▸ PROBLEM TO WORK ON: Given the records below, would you repeat exactly the lines that begin at the one containing "else grep_fd fuel" and end at the one containing "Definition ls_line (path", inclusive?

▸ DATA FOR PROCESSING:

(* ===== verification/Utils.v ===== *)
(** * The small user programs

    cat.c, echo.c, grep.c (its [main] and reads), init.c, kill.c, ln.c, ls.c, mkdir.c, nice.c,
    rm.c, wc.c, zombie.c, and [stat] of ulib.c. [argv] is the list of the arguments; the loops
    that a program leaves only when a call fails or a file ends take fuel. *)

From stdpp Require Import base tactics numbers list strings.
From Stdlib Require Import ZArith Lia.
From S2P Require Import Prelude Layout Ulib Printf Grep Fs Sh UProg.

(** ** cat.c *)

Fixpoint cat_loop (fuel : nat) (fd : Z) : uprog unit :=
  match fuel with
  | O => UMore
  | S fuel =>
      do! r := call (SRead fd 512) in
      let '(n, buf) := r in
      if 0 <? n then
        do! m := call (SWrite 1 buf) in
        if negb (m =? n) then u_printf 1 [Txt "cat: write error"; NEWLINE] ;; UExit
        else cat_loop fuel fd
      else if n <? 0 then u_printf 1 [Txt "cat: read error"; NEWLINE] ;; UExit
      else URet tt
  end.
Definition cat (fuel : nat) (fd : Z) : uprog unit := cat_loop fuel fd.

Definition cat_main (fuel : nat) (argv : list (list Z)) : uprog unit :=
  if (length argv <=? 1)%nat then cat fuel 0 ;; UExit
  else
    u_for (tail argv) (fun a =>
      do! fd := call (SOpen a 0) in
      if fd <? 0 then u_printf 1 [Txt "cat: cannot open "; Str a; NEWLINE] ;; UExit
      else cat fuel fd ;; call (SClose fd) ;; URet tt) ;;
    UExit.

(** ** echo.c *)

Fixpoint echo_loop (l : list (list Z)) : uprog unit :=
  match l with
  | [] => URet tt
  | a :: l => u_printf 1 [Str a; Str (if bool_decide (l = []) then [10] else [32])] ;; echo_loop l
  end.
Definition echo_main (argv : list (list Z)) : uprog unit := echo_loop (tail argv) ;; UExit.

(** ** wc.c *)

Record counts := Counts { wc_l : Z; wc_w : Z; wc_c : Z; wc_inword : bool }.
Definition BLANKS : list Z := [32; 13; 9; 10; 11].

(** The body of the inner loop, for one byte of the buffer. *)
Definition wc_byte (s : counts) (b : Z) : counts :=
  let c := s32 (wc_c s + 1) in
  let l := if b =? 10 then s32 (wc_l s + 1) else wc_l s in
  if bool_decide (b ∈ BLANKS) then Counts l (wc_w s) c false
  else if negb (wc_inword s) then Counts l (s32 (wc_w s + 1)) c true
  else Counts l (wc_w s) c (wc_inword s).

Fixpoint wc_loop (fuel : nat) (fd : Z) (s : counts) : uprog counts :=
  match fuel with
  | O => UMore
  | S fuel =>
      do! r := call (SRead fd 512) in
      let '(n, buf) := r in
      if 0 <? n then wc_loop fuel fd (foldl wc_byte s buf)
      else if n <? 0 then u_printf 1 [Txt "wc: read error"; NEWLINE] ;; UExit
      else URet s
  end.
Definition wc (fuel : nat) (fd : Z) (name : list Z) : uprog unit :=
  do! s := wc_loop fuel fd (Counts 0 0 0 false) in
  u_printf 1 [Num (wc_l s); Txt " "; Num (wc_w s); Txt " "; Num (wc_c s); Txt " "; Str name; NEWLINE].

Definition wc_main (fuel : nat) (argv : list (list Z)) : uprog unit :=
  if (length argv <=? 1)%nat then wc fuel 0 [] ;; UExit
  else
    u_for (tail argv) (fun a =>
      do! fd := call (SOpen a 0) in
      if fd <? 0 then u_printf 1 [Txt "wc: cannot open "; Str a; NEWLINE] ;; UExit
      else wc fuel fd a ;; call (SClose fd) ;; URet tt) ;;
    UExit.

(** ** grep.c: the reads and [main] *)

(** [grep] with the part of a line it keeps; it writes the matching lines one by one. *)
Fixpoint grep_write (pattern line buf : list Z) : uprog (list Z) :=
  match buf with
  | [] => URet line
  | x :: buf =>
      if x =? NL then
        u_when (match_ pattern line) (call (SWrite 1 (line ++ [NL])) ;; URet tt) ;;
        grep_write pattern [] buf
      else grep_write pattern (line ++ [x]) buf
  end.
Fixpoint grep_fd (fuel : nat) (pattern kept : list Z) (fd : Z) : uprog unit :=
  match fuel with
  | O => UMore
  | S fuel =>
      do! r := call (SRead fd (1024 - Z.of_nat (length kept) - 1)) in
      let '(n, chunk) := r in
      if 0 <? n then
        let buf := kept ++ chunk in
        do! p := grep_write pattern [] buf in
        grep_fd fuel pattern (if (length p =? length buf)%nat then [] else p) fd
      else URet tt
  end.

Definition grep_main (fuel : nat) (argv : list (list Z)) : uprog unit :=
  match tail argv with
  | [] => u_printf 2 [Txt "usage: grep pattern [file ...]"; NEWLINE] ;; UExit
  | [pattern] => grep_fd fuel pattern [] 0 ;; UExit
  | pattern :: files =>
      u_for files (fun a =>
        do! fd := call (SOpen a 0) in
        if fd <? 0 then u_printf 1 [Txt "grep: cannot open "; Str a; NEWLINE] ;; UExit
        else grep_fd fuel pattern [] fd ;; call (SClose fd) ;; URet tt) ;;
      UExit
  end.

(** ** ulib.c: [stat] *)

Definition u_stat (path : list Z) (st : stat) : uprog (Z * stat) :=
  do! fd := call (SOpen path O_RDONLY) in
  if fd <? 0 then URet (-1, st) else
  do! r := call (SFstat fd) in
  call (SClose fd) ;;
  URet r.

(** ** ls.c *)

Definition SLASH_CHAR : Z := 47.

(** [for(p=path+strlen(path); p >= path && *p != '/'; p--);] from index [n] on; the result is
    the index behind the slash. *)
Fixpoint after_slash (path : list Z) (n : nat) : nat :=
  if default 0 (path !! n) =? SLASH_CHAR then S n
  else match n with O => O | S n => after_slash path n end.
Definition fmtname (path : list Z) : list Z :=
  let p := drop (after_slash path (length path)) path in
  if (Z.to_nat DIRSIZ <=? length p)%nat then p
  else p ++ replicate (Z.to_nat DIRSIZ - length p) 32.

Definition ls_line (path : list Z) (st : stat) : list piece_of :=
  [Str (fmtname path); Txt " "; Num (st_type st); Txt " "; Num (st_ino st); Txt " "; Num (st_size st); NEWLINE].

(** The loop over the entries; [st] is the structure that the calls of [stat] fill. *)
Fixpoint ls_loop (fuel : nat) (path : list Z) (fd : Z) (st : stat) : uprog unit :=
  match fuel with
  | O => UMore
  | S fuel =>
      do! r := call (SRead fd DIRENT_SIZE) in
      let '(n, de) := r in
      if negb (n =? DIRENT_SIZE) then URet tt
      else if de_inum de =? 0 then ls_loop fuel path fd st
      else
        let buf := path ++ [SLASH_CHAR] ++ upto_nul (take (Z.to_nat DIRSIZ) (de_name de)) in
        do! r := u_stat buf st in
        let '(ok, st) := r in
        if ok <? 0 then u_printf 1 [Txt "ls: cannot stat "; Str buf; NEWLINE] ;; ls_loop fuel path fd st
        else u_printf 1 (ls_line buf st) ;; ls_loop fuel path fd st
  end.

Definition ls (fuel : nat) (path : list Z) : uprog unit :=
  do! fd := call (SOpen path 0) in
  if fd <? 0 then u_printf 2 [Txt "ls: cannot open "; Str path; NEWLINE] else
  do! r := call (SFstat fd) in
  let '(ok, st) := r in
  if ok <? 0 then u_printf 2 [Txt "ls: cannot stat "; Str path; NEWLINE] ;; call (SClose fd) ;; URet tt else
  (if st_type st =? T_FILE then u_printf 1 (ls_line path st)
   else if st_type st =? T_DIR then
     if 512 <? Z.of_nat (length path) + 1 + DIRSIZ + 1 then u_printf 1 [Txt "ls: path too long"; NEWLINE]
     else ls_loop fuel path fd st
   else URet tt) ;;
  call (SClose fd) ;; URet tt.

Definition ls_main (fuel : nat) (argv : list (list Z)) : uprog unit :=
  (if (length argv <? 2)%nat then ls fuel [46] else u_for (tail argv) (ls fuel)) ;;
  UExit.

(** ** kill.c, ln.c, mkdir.c, rm.c, zombie.c *)

Definition str_mem (s : list Z) : mem := fun a => default 0 (s !! Z.to_nat a).
Definition u_atoi (s : list Z) : Z := default 0 (atoi (str_mem s) 0 (S (length s))).

Definition kill_main (argv : list (list Z)) : uprog unit :=
  if (length argv <? 2)%nat then u_printf 2 [Txt "usage: kill pid..."; NEWLINE] ;; UExit
  else u_for (tail argv) (fun a => call (SKill (u_atoi a)) ;; URet tt) ;; UExit.

Definition ln_main (argv : list (list Z)) : uprog unit :=
  match argv with
  | [_; old; new] =>
      do! r := call (SLink old new) in
      u_when (r <? 0) (u_printf 2 [Txt "link "; Str old; Txt " "; Str new; Txt ": failed"; NEWLINE]) ;;
      UExit
  | _ => u_printf 2 [Txt "Usage: ln old new"; NEWLINE] ;; UExit
  end.

(** The loops that stop at the first failure. *)
Fixpoint mkdir_loop (l : list (list Z)) : uprog unit :=
  match l with
  | [] => URet tt
  | a :: l =>
      do! r := call (SMkdir a) in
      if r <? 0 then u_printf 2 [Txt "mkdir: "; Str a; Txt " failed to create"; NEWLINE] else mkdir_loop l
  end.
Definition mkdir_main (argv : list (list Z)) : uprog unit :=
  if (length argv <? 2)%nat then u_printf 2 [Txt "Usage: mkdir files..."; NEWLINE] ;; UExit
  else mkdir_loop (tail argv) ;; UExit.

Fixpoint rm_loop (l : list (list Z)) : uprog unit :=
  match l with
  | [] => URet tt
  | a :: l =>
      do! r := call (SUnlink a) in
      if r <? 0 then u_printf 2 [Txt "rm: "; Str a; Txt " failed to delete"; NEWLINE] else rm_loop l
  end.
Definition rm_main (argv : list (list Z)) : uprog unit :=
  if (length argv <? 2)%nat then u_printf 2 [Txt "Usage: rm files..."; NEWLINE] ;; UExit
  else rm_loop (tail argv) ;; UExit.

Definition zombie_main : uprog unit :=
  do! pid := call SFork in
  u_when (0 <? pid) (call (SSleep 5) ;; URet tt) ;;
  UExit.

(** ** init.c *)

(** [while((wpid = wait()) >= 0 && wpid != pid)] *)
Fixpoint init_wait (fuel : nat) (pid : Z) : uprog unit :=
  match fuel with
  | O => UMore
  | S fuel =>
      do! wpid := call SWait in
      if (0 <=? wpid) && negb (wpid =? pid) then u_printf 1 [Txt "zombie!"; NEWLINE] ;; init_wait fuel pid
      else URet tt
  end.
Fixpoint init_loop (fuel : nat) : uprog unit :=
  match fuel with
  | O => UMore
  | S fuel' =>
      u_printf 1 [Txt "init: starting sh"; NEWLINE] ;;
      do! pid := call SFork in
      if pid <? 0 then u_printf 1 [Txt "init: fork failed"; NEWLINE] ;; UExit
      else if pid =? 0 then
        call (SExec (codes "sh") [codes "sh"]) ;;
        u_printf 1 [Txt "init: exec sh failed"; NEWLINE] ;; UExit
      else init_wait fuel pid ;; init_loop fuel'
  end.
(** [policy] is the line that the macro of the scheduler selects. *)
Definition init_main (policy : list piece_of) (fuel : nat) : uprog unit :=
  do! fd := call (SOpen (codes "console") O_RDWR) in
  u_when (fd <? 0)
    (call (SMknod (codes "console") 1 1) ;;
     call (SOpen (codes "console") O_RDWR) ;; URet tt) ;;
  call (SDup 0) ;;
  call (SDup 0) ;;
  u_printf 1 policy ;;
  init_loop fuel.

(** ** nice.c *)

Definition waitx_line (r : Z * Z * Z) : list piece_of :=
  [Txt "Wait Time = "; Num r.1.2; NEWLINE; Txt " Run Time = "; Num r.2; Txt " with PID = "; Num r.1.1; Txt " "; NEWLINE].

(** A child with a priority of its own that becomes the program to be tried, [argv[1]]. *)
Definition nice_child (priority : Z) (argv : list (list Z)) : uprog unit :=
  let prog := default [] (argv !! 1%nat) in
  call (SChpr priority) ;;
  call (SSleep 20) ;;
  call (SExec prog argv) ;;
  u_printf 1 [Txt "exec "; Str prog; Txt " failed"; NEWLINE].

Definition nice_main (argv : list (list Z)) : uprog unit :=
  do! pid := call SFork in
  (if pid =? 0 then
     do! pid1 := call SFork in
     if pid1 =? 0 then nice_child 45 argv
     else
       do! pid2 := call SFork in
       if pid2 =? 0 then nice_child 75 argv
       else
         do! r1 := call SWaitx in
         do! r2 := call SWaitx in
         u_printf 1 (waitx_line r1) ;;
         u_printf 1 (waitx_line r2) ;;
         u_printf 1 [Txt "Child Priority 45 : "; Num pid1; Txt ", Child Priority 75 : "; Num pid2; NEWLINE]
   else
     call (SChpr 1) ;;
     do! r := call SWaitx in
     u_printf 1 [Txt "PID: "; Num r.1.1; Txt ", WTIME: "; Num r.1.2; Txt ", RTIME: "; Num r.2; NEWLINE]) ;;
  UExit.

▸ SOLUTION TO THIS EXERCISE:
        else grep_fd fuel pattern [] fd ;; call (SClose fd) ;; URet tt) ;;
      UExit
  end.

(** ** ulib.c: [stat] *)

Definition u_stat (path : list Z) (st : stat) : uprog (Z * stat) :=
  do! fd := call (SOpen path O_RDONLY) in
  if fd <? 0 then URet (-1, st) else
  do! r := call (SFstat fd) in
  call (SClose fd) ;;
  URet r.

(** ** ls.c *)

Definition SLASH_CHAR : Z := 47.

(** [for(p=path+strlen(path); p >= path && *p != '/'; p--);] from index [n] on; the result is
    the index behind the slash. *)
Fixpoint after_slash (path : list Z) (n : nat) : nat :=
  if default 0 (path !! n) =? SLASH_CHAR then S n
  else match n with O => O | S n => after_slash path n end.
Definition fmtname (path : list Z) : list Z :=
  let p := drop (after_slash path (length path)) path in
  if (Z.to_nat DIRSIZ <=? length p)%nat then p
  else p ++ replicate (Z.to_nat DIRSIZ - length p) 32.

Definition ls_line (path : list Z) (st : stat) : list piece_of :=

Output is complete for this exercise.